Respiro fundo ao acordar, acordo feliz pelos recentes sonhos que tive e o sorriso está inevitável em minha boca, antes até que eu abrisse meus olhos. Mas o dia lá fora não parecia assim, as nuvens estavam carregadas, o vento trazia o presságio da tempestade mas o sol ainda estava ali, ainda que sendo ofuscado pela escuridão. Mal posso despertar e antes que eu pudesse me espantar com o horário e com a data especial que era hoje, outro fato fora do quarto me faz espantar com um barulho alto e nada suave. Aos poucos, ao me concentrar a ouvir, posso sentir a péssima nostalgia que foi ouvir todos aqueles barulhos de novo desde aquele dia e tenho a mesma reação destemida ao enfrentar a palavra maior da casa.- Vocês precisam aceitar a filha que vocês têm. Eu sou ela desde quando eu nasci e não custa a vocês reconhecer a minha identidade! - ouço isso aos berros ao aparecer escondido na porta, Josephine exigindo seus direitos de ser respeitada mas pelo jeito sendo negada. Nunca havia a visto daquele jeito, confiante ao cobrar e tão firme nas suas palavras, sinto um pouco de culpa porque não ter a reconhecido como a tal desde que era uma pequena criança, mas até então acredito que ela não tinha ciência disso. Fico feliz por ela ter me contado talvez quando se deu conta mas era arriscado se declarar dentro de casa mas também um ato de coragem tremendo, como só ela poderia ter.
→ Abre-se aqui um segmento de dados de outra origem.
Lemma json_loads_spec j : loads_ok j.
Proof.
  induction j as [| b | z | q | s | items IH | fields IH] using json_ind;
    try (intros w; eexists; eexists;
         split; [reflexivity|split; [apply grows_refl|intros l; discriminate]]).
  - intros w.
    destruct (mapM_loads json_loads id items IH w)
      as (vs & w1 & Evs & Hg & Hvs).
    rewrite list_fmap_id in Hvs.
    destruct (grows_alloc (w_heap w) (w_heap w1) (OList vs) Hg Hvs)
      as [Hg' Hnew].
    eexists. eexists. split.
    { simpl. unfold bind at 1. rewrite Evs. reflexivity. }
    split; [exact Hg'|exact Hnew].
  - intros w.
    pose (f := fun kv : string * json =>
                 let! v := json_loads kv.2 in ret (S := world) (kv.1, v)).
    assert (Hf : Forall (fun kv : string * json => forall w, exists y w',
                   f kv w = (Ok y, w')
                   /\ grows (w_heap w) (w_heap w')
                   /\ new_in (w_heap w) (y.2)) fields).
    { eapply Forall_impl; [exact IH|]. intros [k j] Hj w0.
      destruct (Hj w0) as (v & w1 & Ev & Hg & Hv).
      exists (k, v), w1. unfold f, bind. simpl in *. rewrite Ev.
      split; [reflexivity|]. split; assumption. }
    destruct (mapM_loads f snd fields Hf w) as (kvs & w1 & Evs & Hg & Hvs).
    unfold f in Evs.
    assert (Hch : Forall (new_in (w_heap w))
                         (children (ODict (list_to_map (reverse kvs))))).
    { apply Forall_forall. intros v Hin.
      rewrite Forall_forall in Hvs. apply Hvs, children_list_to_map, Hin. }
    destruct (grows_alloc (w_heap w) (w_heap w1)
                (ODict (list_to_map (reverse kvs))) Hg Hch) as [Hg' Hnew].
    eexists. eexists. split.
    { simpl. unfold bind at 1. rewrite Evs. reflexivity. }
    split; [exact Hg'|exact Hnew].
Qed.

Lemma reachable_new h h' v l :
  grows h h' -> new_in h v -> reachable h' v l -> h !! l = None.
Proof.
  intros Hg Hv Hr. induction Hr as [l | l0 o v l Hl0 Hin _ IH].
  - apply Hv. reflexivity.
  - apply IH. intros l' ->. destruct Hg as [_ Hn].
    eapply Hn; [|exact Hl0|exact Hin]. apply Hv. reflexivity.
Qed.

(** ** The encoder on a collector state *)

Lemma mapR_ok {A B} (f : A -> result B) xs :
  Forall (fun x => exists y, f x = Ok y) xs -> exists ys, mapR f xs = Ok ys.
Proof.
  induction 1 as [|x xs [y Hy] _ [ys IH]]; [exists []; reflexivity|].
  exists (y :: ys). simpl. rewrite Hy, IH. reflexivity.
Qed.

Lemma mapR_ext {A B} (f g : A -> result B) xs ys :
  (forall x y, f x = Ok y -> g x = Ok y) ->
  mapR f xs = Ok ys -> mapR g xs = Ok ys.
Proof.
  intros Hfg. revert ys. induction xs as [|x xs IH]; intros ys; [auto|].
  simpl. destruct (f x) as [y|e] eqn:Ex; [|discriminate].
  rewrite (Hfg _ _ Ex).
  destruct (mapR f xs) as [ys'|e]; [|discriminate].
  rewrite (IH ys' eq_refl). auto.
Qed.

Lemma dumps_scalar depth seen h v :
  scalar v -> exists j, dumps depth seen h v = Ok j.
Proof. destruct v, depth; simpl; intros Hs; try contradiction; eauto. Qed.

Lemma dumps_dict depth seen h l d :
  l ∉ seen -> h !! l = Some (ODict d) ->
  (forall k v, d !! k = Some v ->
               exists j, dumps depth ({[l]} ∪ seen) h v = Ok j) ->
  exists j, dumps (S depth) seen h (VRef l) = Ok j.
Proof.
  intros Hl Hd Hch. simpl. rewrite decide_False by exact Hl. rewrite Hd.
  destruct (mapR_ok (fun kv : string * val =>
                       match dumps depth ({[l]} ∪ seen) h kv.2 with
                       | Ok j => Ok (kv.1, j)
                       | Raise e => Raise e
                       end) (map_to_list d)) as [fields ->]; [|eauto].
  apply Forall_forall. intros [k v] Hin. apply elem_of_map_to_list in Hin.
  destruct (Hch k v Hin) as [j Hj]. simpl. rewrite Hj. eauto.
Qed.

Lemma dumps_list depth seen h l xs :
  l ∉ seen -> h !! l = Some (OList xs) ->
  Forall (fun v => exists j, dumps depth ({[l]} ∪ seen) h v = Ok j) xs ->
  exists j, dumps (S depth) seen h (VRef l) = Ok j.
Proof.
  intros Hl Hd Hch. simpl. rewrite decide_False by exact Hl. rewrite Hd.
  destruct (mapR_ok _ _ Hch) as [items ->]. eauto.
Qed.

Section Encoder.
Variables (h : gmap loc obj) (metrics : loc) (S : gmap loc node).
Hypothesis Hrepr : collector_repr h metrics S.
Hypothesis Hscalar : payloads_scalar S.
- Você não pode ousar garoto, profanar dentro de minha casa e achar que pode ser outra pessoa. Você só pode ter algum tipo de transtorno de personalidade ou perdeu totalmente a função cerebral. - papai disse agora com mamãe se mantendo de braços cruzados, assertiva, e apoiando toda aquela cena. Tudo que eu podia sentir era revolta, culpa, desolamento, sentia o teto do lar e suas regras de respeito e união entrarem em completa erosão e desabavam por falhar em acolhimento e amor à própria família. Até que eu saísse do quarto, distante mas o suficiente para ver toda a situação pavorosa, eu pude presenciar a cena mais horrível que já vi na vida, arrancava de mim lágrimas e a Josephine, parece arrancar deles, o coração fora, tamanha era a sua revolta para com ela. No seu aniversário de 18 anos, Josephine, que gritava, chorava e soluçava que mal podia exercer todos ao mesmo tempo, era arrastada enquanto se debatia para se livrar das mãos que a agarrava desajeitadamente e que feriam a sua pele, a sua carne, a sua alma e a sua dignidade, prestes a ser descartada e enxotada como uma lata velha. Me desesperei a acudi-la, correndo, os seguindo e pedia calma, pelo menos que eles a soltassem para que pudéssemos conversar como seres racionais e civilizados. A transfobia e a indignação consumia o interior daqueles seres apodrecidos que eu chamava de família, e seguiam para fora da casa, com eu estapeando eles para que soltassem e parassem com toda aquela barbaridade. A porta ao ser aberta, o céu se compadeceu e derramou o seu peso, lamentavam as nuvens ao presenciar aquilo e a chuva cai sem pena como eles no tratamento selvagem. Foi rudemente arrastada em batidas contra os degraus pequenos de concreto que havia na varanda que arranhavam a sua costela e todo seu corpo ao entrar em contato com o sólido pontiagudo, jogada na grama seca e encharcada, exausta e imóvel como se estivesse morta, porém apenas se recuperando de todo esperneio que esgotou toda sua energia, que ia da sua dor de cabeça explosiva ao seus dedos do pé que estavam raspados pelos pequenos arranhões e formando feridas. Aqui ela oficializa para o mundo, a sua bravura, a sua coragem e sua identidade que já foi aceita e não quer que seja desrespeitada.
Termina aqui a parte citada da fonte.